Fixpoint be_value (l : bytes) : Z :=
  match l with
  | [] => 0
  | b :: t => Z.shiftl (byte_val b) (8 * Z.of_nat (length t)) + be_value t
  end.

Lemma length_be_bytes n v : length (be_bytes n v) = n.
Proof. induction n; simpl; congruence. Qed.

Lemma take_be_bytes n v rest : take n (be_bytes n v ++ rest) = be_bytes n v.
Proof. now rewrite take_app_length' by (now rewrite length_be_bytes). Qed.

Lemma be_value_range l : 0 <= be_value l < 2 ^ (8 * Z.of_nat (length l)).
Proof.
  induction l as [|b t IH]; [simpl; lia|].
  cbn [be_value length]. pose proof (byte_val_range b).
  rewrite Z.shiftl_mul_pow2 by lia.
  replace (8 * Z.of_nat (S (length t))) with (8 + 8 * Z.of_nat (length t)) by lia.
  rewrite Z.pow_add_r by lia. nia.
Qed.

Lemma be_value_bytes n v : be_value (be_bytes n v) = v mod 2 ^ (8 * Z.of_nat n).
Proof.
  induction n as [|n IH]; [simpl; now rewrite Z.mod_1_r|].
  cbn [be_bytes be_value]. rewrite length_be_bytes, IH, byte_val_of.
  rewrite Z.shiftl_mul_pow2, Z.shiftr_div_pow2 by lia.
  set (p := 2 ^ (8 * Z.of_nat n)).
  assert (0 < p) by (apply Z.pow_pos_nonneg; lia).
  replace (2 ^ (8 * Z.of_nat (S n))) with (p * 256).
  - rewrite Z.rem_mul_r by lia. lia.
  - unfold p. change 256 with (2 ^ 8). rewrite <- Z.pow_add_r by lia. f_equal. lia.
Qed.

_ _ _ _ _ _ _

**Problem:**
Please repeat the whole listing above, keeping every line exactly as it reads.

**Response to this exercise:**
Fixpoint be_value (l : bytes) : Z :=
  match l with
  | [] => 0
  | b :: t => Z.shiftl (byte_val b) (8 * Z.of_nat (length t)) + be_value t
  end.

Lemma length_be_bytes n v : length (be_bytes n v) = n.
Proof. induction n; simpl; congruence. Qed.

Lemma take_be_bytes n v rest : take n (be_bytes n v ++ rest) = be_bytes n v.
Proof. now rewrite take_app_length' by (now rewrite length_be_bytes). Qed.

Lemma be_value_range l : 0 <= be_value l < 2 ^ (8 * Z.of_nat (length l)).
Proof.
  induction l as [|b t IH]; [simpl; lia|].
  cbn [be_value length]. pose proof (byte_val_range b).
  rewrite Z.shiftl_mul_pow2 by lia.
  replace (8 * Z.of_nat (S (length t))) with (8 + 8 * Z.of_nat (length t)) by lia.
  rewrite Z.pow_add_r by lia. nia.
Qed.

Lemma be_value_bytes n v : be_value (be_bytes n v) = v mod 2 ^ (8 * Z.of_nat n).
Proof.
  induction n as [|n IH]; [simpl; now rewrite Z.mod_1_r|].
  cbn [be_bytes be_value]. rewrite length_be_bytes, IH, byte_val_of.
  rewrite Z.shiftl_mul_pow2, Z.shiftr_div_pow2 by lia.
  set (p := 2 ^ (8 * Z.of_nat n)).
  assert (0 < p) by (apply Z.pow_pos_nonneg; lia).
  replace (2 ^ (8 * Z.of_nat (S n))) with (p * 256).
  - rewrite Z.rem_mul_r by lia. lia.
  - unfold p. change 256 with (2 ^ 8). rewrite <- Z.pow_add_r by lia. f_equal. lia.
Qed.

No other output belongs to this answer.